INSTRUCTIONS TO FOLLOW: What lines of the data below include the word "split"? Report them by copying each.

[Saved entries]
________________________

Lemma collect_below_append {B} (g : option string -> nat -> option string -> B)
    m a n :
  NoDup (oids n) -> m ∈ postorder n ->
  collect_below g (update (oid m) (add_child a) n)
  ≡ₚ collect_below g n ++ collect g (name m) a.
Proof.
  intros Hnd Hm. pose proof (add_child_extends a) as Hf.
  pose proof (collect_append g (oid m) a n None) as H.
  rewrite (hits_unique _ _ Hnd Hm) in H. cbn [map concat] in H.
  rewrite app_nil_r in H.
  rewrite (collect_unfold _ _ (update _ _ _)), (collect_unfold _ None n) in H.
  rewrite (oid_update _ _ _ Hf), (name_update _ _ _ Hf) in H.
  apply Permutation_app_inv_r with (l := [g None (oid n) (name n)]).
  etransitivity; [exact H|]. rewrite <- !app_assoc. f_equiv.
  apply Permutation_app_comm.
Qed.

Lemma remove_oid_name i n : oid (remove i n) = oid n /\ name (remove i n) = name n.
Proof. by destruct n. Qed.

Lemma collect_below_remove {B} (g : option string -> nat -> option string -> B)
    y a n :
  NoDup (oids n) -> y ∈ postorder n -> a ∈ children y ->
  collect_below g n
  ≡ₚ collect_below g (remove (oid a) n) ++ collect g (name y) a.
Proof.
  intros Hnd Hy Ha.
  pose proof (collect_remove g (oid a) n None) as H.
  rewrite (dropped_unique g _ _ _ Hnd Hy Ha) in H.
  rewrite (collect_unfold _ None n), (collect_unfold _ None (remove _ _)) in H.
  destruct (remove_oid_name (oid a) n) as [Ho Hn]. rewrite Ho, Hn in H.
  apply Permutation_app_inv_r with (l := [g None (oid n) (name n)]).
  etransitivity; [exact H|]. rewrite <- !app_assoc. f_equiv.
  apply Permutation_app_comm.
Qed.

(** The views of a tree the merge is stated with. *)
Lemma collect_postorder {B} (h : nat -> option string -> B) parent n :
  collect (fun _ => h) parent n = (fun x => h (oid x) (name x)) <$> postorder n.
Proof.
  revert parent. induction n as [j s l b cs IH] using t_ind'. intros parent.
  rewrite collect_unfold, postorder_unfold, fmap_app. cbn [children oid name].
  f_equal. unfold collect_below. cbn [children name].
  induction IH as [|c cs Hc _ IHcs]; [done|].
  cbn [map concat]. by rewrite fmap_app, Hc, IHcs.
Qed.

Lemma collect_below_postorder {B} (h : nat -> option string -> B) n :
  collect_below (fun _ => h) n = (fun x => h (oid x) (name x)) <$> below n.
Proof.
  unfold collect_below, below.
  induction (children n) as [|c cs IH]; [done|].
  cbn [map concat]. by rewrite fmap_app, collect_postorder, IH.
Qed.

Lemma collect_edges_from parent n :
  collect (fun p _ s => (p, s)) parent n = edges_from parent n.
Proof. reflexivity. Qed.

Lemma collect_below_edges n : collect_below (fun p _ s => (p, s)) n = edges n.
Proof. reflexivity. Qed.

(** The identity and the name of an object. *)
Definition label (x : t) : nat * option string := (oid x, name x).

Section AppendRemove.

Variables (n m y a : t).
Hypothesis distinct : NoDup (oids n).

Lemma edges_append :
  m ∈ postorder n ->
  edges (update (oid m) (add_child a) n) ≡ₚ edges n ++ edges_from (name m) a.
Proof.
  intros Hm. rewrite <- !collect_below_edges, <- collect_edges_from.
  by apply collect_below_append.
Qed.

Lemma below_append :
  m ∈ postorder n ->
  label <$> below (update (oid m) (add_child a) n)
  ≡ₚ (label <$> below n) ++ (label <$> postorder a).
Proof.
  intros Hm.
  pose proof (collect_below_append (fun _ i s => (i, s)) m a n distinct Hm) as H.
  by rewrite !collect_below_postorder, collect_postorder in H.
Qed.

Lemma edges_remove :
  y ∈ postorder n -> a ∈ children y ->
  edges n ≡ₚ edges (remove (oid a) n) ++ edges_from (name y) a.
Proof.
  intros Hy Ha. rewrite <- !collect_below_edges, <- collect_edges_from.
  by apply collect_below_remove.
Qed.

Lemma below_remove :
  y ∈ postorder n -> a ∈ children y ->
  label <$> below n
  ≡ₚ (label <$> below (remove (oid a) n)) ++ (label <$> postorder a).
Proof.
  intros Hy Ha.
  pose proof (collect_below_remove (fun _ i s => (i, s)) y a n distinct Hy Ha) as H.
  by rewrite !collect_below_postorder, collect_postorder in H.
Qed.

End AppendRemove.

(** *** Names as identities *)

Lemma NoDup_fmap_inj {A B} (f : A -> B) (l : list A) (x y : A) :
  NoDup (f <$> l) -> x ∈ l -> y ∈ l -> f x = f y -> x = y.
Proof.
  induction l as [|a l IH]; intros Hnd Hx Hy Heq; [by apply elem_of_nil in Hx|].
  rewrite fmap_cons in Hnd. apply NoDup_cons in Hnd as [Ha Hnd].
  apply elem_of_cons in Hx as [->|Hx]; apply elem_of_cons in Hy as [->|Hy].
  - done.
  - destruct Ha. rewrite Heq. by apply list_elem_of_fmap_2.
  - destruct Ha. rewrite <- Heq. by apply list_elem_of_fmap_2.
  - by apply IH.
Qed.

Lemma name_inj x y n :
  NoDup (names n) -> x ∈ below n -> y ∈ below n -> name x = name y -> x = y.
Proof. rewrite names_below. apply NoDup_fmap_inj. Qed.

(** With distinct names, a name has one parent. *)
Lemma edge_unique p1 p2 x n :
  NoDup (names n) -> (p1, x) ∈ edges n -> (p2, x) ∈ edges n -> p1 = p2.
Proof.
  intros Hnd H1 H2.
  by pose proof (NoDup_fmap_inj snd _ _ _ Hnd H1 H2 eq_refl) as [= ->].
Qed.

Lemma below_parent x n :
  x ∈ below n -> exists y, y ∈ postorder n /\ x ∈ children y.
Proof.
  induction n as [j s l b cs IH] using t_ind'. intros Hx.
  apply elem_of_below in Hx as (c & Hc & Hx). cbn [children] in Hc.
  apply elem_of_postorder in Hx as [->|(c' & Hc' & Hx)].
  - exists (Node j s l b cs). split; [apply postorder_refl | done].
  - rewrite Forall_forall in IH. destruct (IH c Hc) as (y & Hy & Hxy).
    { apply elem_of_below. eauto. }
    exists y. split; [|done].
    eapply postorder_trans; [done | by apply postorder_child].
Qed.

Lemma postorder_below_or_root x n : x ∈ postorder n -> x = n \/ x ∈ below n.
Proof.
  intros H. apply elem_of_postorder in H as [?|H]; [by left|].
  right. by apply elem_of_below.
Qed.

Lemma edge_of_child y c n :
  y ∈ postorder n -> c ∈ children y -> (name y, name c) ∈ edges n.
Proof. intros Hy Hc. apply elem_of_edges_child. by exists y, c. Qed.

(** A named parent of an edge is a name of the tree. *)
Lemma edge_parent_name p x n :
  name n = None -> (Some p, x) ∈ edges n -> Some p ∈ names n.
Proof.
  intros Hroot He. apply elem_of_edges_child in He as (y & c & Hy & _ & Hp & _).
  apply postorder_below_or_root in Hy as [->|Hy]; [congruence|].
  apply elem_of_names. eauto.
Qed.

Lemma edge_child_name p x n : (p, x) ∈ edges n -> x ∈ names n.
Proof. intros H. unfold names. apply list_elem_of_fmap. by exists (p, x). Qed.

(** Every object has a tip in its subtree. *)
Lemma exists_tip n : exists x, x ∈ postorder n /\ is_tip x = true.
Proof.
  induction n as [j s l b cs IH] using t_ind'. destruct cs as [|c cs].
  - exists (Node j s l b []). split; [apply postorder_refl | done].
  - apply Forall_cons in IH as [(x & Hx & Ht) _]. exists x. split; [|done].
    eapply postorder_trans; [done|]. apply postorder_child, elem_of_cons.
    by left.
Qed.

(** *** [find] on a tree of distinct names *)

Lemma tip_names_of_app l1 l2 :
  tip_names_of (l1 ++ l2) = tip_names_of l1 ++ tip_names_of l2.
Proof. unfold tip_names_of. by rewrite filter_app, omap_app. Qed.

________________________

WRITTEN ANSWER:
  - exists (Node j s l b cs). split; [apply postorder_refl | done].
    exists y. split; [|done].
  - exists (Node j s l b []). split; [apply postorder_refl | done].
  - apply Forall_cons in IH as [(x & Hx & Ht) _]. exists x. split; [|done].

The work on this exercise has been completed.